(** The counters over a run of calls through the decorator. *)
Lemma AllowEachWithStats_counts (clock : list (Time * Time))
    (r : RateLimiterWithStats L) :
  exact (Z.of_nat (length clock)) (stats r) ->
  let direct := AllowEach (limiter r) clock.*1 in
  let wrapped := AllowEachWithStats r clock in
  fst wrapped = fst direct /\
  limiter (snd wrapped) = snd direct /\
  AllowedRequests (stats (snd wrapped))
  = AllowedRequests (stats r) + answers true (fst wrapped) /\
  DeniedRequests (stats (snd wrapped))
  = DeniedRequests (stats r) + answers false (fst wrapped) /\
  TotalRequests (stats (snd wrapped))
  = TotalRequests (stats r) + Z.of_nat (length clock).
Proof.
  cbv zeta. revert r. induction clock as [|[now now'] clock IH]; intros r Hroom.
  - cbn. repeat split; (reflexivity || lia).
  - cbn [AllowEachWithStats AllowEach fmap list_fmap fst].
    unfold AllowWithStats.
    assert (Hroom' : exact (Z.of_nat (length clock) + 1) (stats r)).
    { replace (Z.of_nat (length clock) + 1)
        with (Z.of_nat (length ((now, now') :: clock))) by (cbn [length]; lia).
      exact Hroom. }
    destruct (Allow (limiter r) now) as [[|] l'].
    + pose proof (call_exact (Z.of_nat (length clock)) _ (CallRecordAllowed now')
                    ltac:(lia) Hroom') as Hs.
      cbn [call] in Hs.
      specialize (IH {| limiter := l'; stats := RecordAllowed (stats r) now' |} Hs).
      cbn [limiter stats] in IH.
      destruct (AllowEachWithStats _ clock) as [oks r''].
      destruct (AllowEach l' clock.*1) as [oks' l''].
      cbn [fst snd] in *. destruct IH as (-> & -> & -> & -> & ->).
      rewrite !answers_cons. cbn [Bool.eqb length].
      destruct Hroom' as (? & ? & ? & ?).
      cbn [RecordAllowed AllowedRequests DeniedRequests TotalRequests].
      unfold GoInt.add. rewrite !wrap_small by (unfold minInt, maxInt in *; lia).
      repeat split; lia.
    + pose proof (call_exact (Z.of_nat (length clock)) _ (CallRecordDenied now')
                    ltac:(lia) Hroom') as Hs.
      cbn [call] in Hs.
      specialize (IH {| limiter := l'; stats := RecordDenied (stats r) now' |} Hs).
      cbn [limiter stats] in IH.
      destruct (AllowEachWithStats _ clock) as [oks r''].
      destruct (AllowEach l' clock.*1) as [oks' l''].
      cbn [fst snd] in *. destruct IH as (-> & -> & -> & -> & ->).
      rewrite !answers_cons. cbn [Bool.eqb length].
      destruct Hroom' as (? & ? & ? & ?).
      cbn [RecordDenied AllowedRequests DeniedRequests TotalRequests].
      unfold GoInt.add. rewrite !wrap_small by (unfold minInt, maxInt in *; lia).
      repeat split; lia.
Qed.

(** A run of calls through the decorator.  The answers are those of
    the wrapped limiter called at the same readings, which ends in the
    same state; and while the counters have room, the allowed count
    grows by the number of [true] answers, the denied count by the
    number of [false] answers and the total by the number of calls. *)
Theorem decorator_counts_answers (clock : list (Time * Time))
    (r : RateLimiterWithStats L) :
  exact (Z.of_nat (length clock)) (stats r) ->
  let direct := AllowEach (limiter r) clock.*1 in
  let wrapped := AllowEachWithStats r clock in
  fst wrapped = fst direct /\
  limiter (snd wrapped) = snd direct /\
  AllowedRequests (stats (snd wrapped))
  = AllowedRequests (stats r) + answers true (fst wrapped) /\
  DeniedRequests (stats (snd wrapped))
  = DeniedRequests (stats r) + answers false (fst wrapped) /\
  TotalRequests (stats (snd wrapped))
  = TotalRequests (stats r) + Z.of_nat (length clock).
Proof. exact (AllowEachWithStats_counts clock r). Qed.
End DecoratedRuns.

Section DecoratedBucket.
Import GoInt GoTime Stats Decorated.
Context `{Arch}.

Lemma AllowEach_bucket_stats (clock : list Time) (rl : Main.RateLimiter) :
  AllowEach rl clock = Main.AllowAll rl clock.
Proof.
  revert rl. induction clock as [|now clock IH]; intros rl; [reflexivity|].
  cbn [AllowEach Main.AllowAll]. change (Allow rl now) with (Main.Allow rl now).
  destruct (Main.Allow rl now) as [ok rl']. now rewrite IH.
Qed.

Lemma answers_retried (k : nat) :
  answers true (repeat false k ++ [true]) = 1 /\
  answers false (repeat false k ++ [true]) = Z.of_nat k.
Proof.
  induction k as [|k [IH1 IH2]]; [split; reflexivity|].
  cbn [repeat app]. rewrite !answers_cons, IH1, IH2. cbn [Bool.eqb]. lia.
Qed.

(** [Wait] through the decorator, on the token bucket.  When the
    bucket's [Wait] returns after [k] sleeps, the bucket has denied [k]
    calls of [Allow] and admitted one.  Polling the decorator's [Allow]
    at the same readings ends with the same bucket and records [k]
    denied requests and one allowed; the decorator's [Wait] records the
    allowed one only, and the denials it waited through appear in no
    counter. *)
Theorem WaitWithStats_skips_denials (r : RateLimiterWithStats Main.RateLimiter)
    (clock : list Time) (now' : Time) (rl' : Main.RateLimiter) :
  fst (Main.Wait (limiter r) clock) = Main.Acquired rl' ->
  let k := length (snd (Main.Wait (limiter r) clock)) in
  exact (Z.of_nat (S k)) (stats r) ->
  let polled :=
    AllowEachWithStats r ((fun t => (t, now')) <$> take (S k) clock) in
  exists r',
    WaitWithStats r clock now' = Some r' /\
    limiter r' = rl' /\ limiter (snd polled) = rl' /\
    fst polled = repeat false k ++ [true] /\
    AllowedRequests (stats r') = AllowedRequests (stats r) + 1 /\
    AllowedRequests (stats (snd polled)) = AllowedRequests (stats r) + 1 /\
    DeniedRequests (stats r') = DeniedRequests (stats r) /\
    DeniedRequests (stats (snd polled)) = DeniedRequests (stats r) + Z.of_nat k /\
    TotalRequests (stats r') = TotalRequests (stats r) + 1 /\
    TotalRequests (stats (snd polled)) = TotalRequests (stats r) + Z.of_nat k + 1.
Proof.
  intros Hacq k Hroom polled.
  pose proof (Wait_as_AllowAll clock (limiter r)) as Hwait. cbv zeta in Hwait.
  rewrite Hacq in Hwait. fold k in Hwait. destruct Hwait as [Hk Hall].
  assert (Hlen : length ((fun t => (t, now')) <$> take (S k) clock) = S k).
  { rewrite length_fmap, length_take. lia. }
  assert (Hfst : ((fun t => (t, now')) <$> take (S k) clock).*1 = take (S k) clock).
  { clear. induction (take (S k) clock) as [|t l IH]; [reflexivity|].
    cbn in *. now rewrite IH. }
  pose proof (AllowEachWithStats_counts
                ((fun t => (t, now')) <$> take (S k) clock) r) as Hcount.
  rewrite Hlen in Hcount. specialize (Hcount Hroom). cbv zeta in Hcount.
  fold polled in Hcount.
  rewrite Hfst, AllowEach_bucket_stats, Hall in Hcount. cbn [fst snd] in Hcount.
  destruct Hcount as (Hoks & Hlim & Ha & Hd & Ht).
  rewrite Hoks in Ha, Hd. destruct (answers_retried k) as [Hat Haf].
  rewrite Hat in Ha. rewrite Haf in Hd.
  exists {| limiter := rl'; stats := RecordAllowed (stats r) now' |}.
  split.
  { unfold WaitWithStats. cbn [Wait bucket_RateLimiter]. now rewrite Hacq. }
  destruct Hroom as (H0a & H0d & H0t & H0m).
  cbn [limiter stats RecordAllowed AllowedRequests DeniedRequests TotalRequests].
  unfold GoInt.add. rewrite !wrap_small by (unfold minInt, maxInt in *; lia).
  repeat split; try assumption; try reflexivity; lia.
Qed.
End DecoratedBucket.

(** ** One limiter for all requests *)

Section SingleFacts.
Import GoTime Middleware HTTPMiddleware.
Context {L : Type} `{RateLimiter L}.

Lemma ServeAll_by_limiter next (rs : list (Request * Time)) (rl : HTTPRateLimiter L) :
  fst (ServeAll next rl rs)
  = zip_with (fun (ok : bool) r => if ok then next r else errorHandler rl r)
      (fst (AllowEach (limiter rl) rs.*2)) rs.*1 /\
  limiter (snd (ServeAll next rl rs)) = snd (AllowEach (limiter rl) rs.*2) /\
  keyFunc (snd (ServeAll next rl rs)) = keyFunc rl /\
  errorHandler (snd (ServeAll next rl rs)) = errorHandler rl.
Proof.
  revert rl. induction rs as [|[r now] rs IH]; intros rl; [now cbn|].
  cbn [ServeAll AllowEach fmap list_fmap fst snd]. unfold Middleware.
  destruct (Allow (limiter rl) now) as [[|] l']; cbn [negb];
    match goal with
    | |- context [ServeAll next ?rl' rs] => specialize (IH rl')
    end;
    cbn [limiter keyFunc errorHandler] in IH;
    destruct (ServeAll next _ rs) as [resps rl''];
    destruct (AllowEach l' rs.*2) as [oks l''];
    cbn [fst snd zip_with] in *; destruct IH as (-> & -> & -> & ->); auto.
Qed.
______
Repeat exactly the lines of the listing above, from the one with "fold polled in Hcount." down to the one with "rewrite Hat in Ha. rewrite Haf in Hd."; both of those lines belong in the range.

  fold polled in Hcount.
  rewrite Hfst, AllowEach_bucket_stats, Hall in Hcount. cbn [fst snd] in Hcount.
  destruct Hcount as (Hoks & Hlim & Ha & Hd & Ht).
  rewrite Hoks in Ha, Hd. destruct (answers_retried k) as [Hat Haf].
  rewrite Hat in Ha. rewrite Haf in Hd.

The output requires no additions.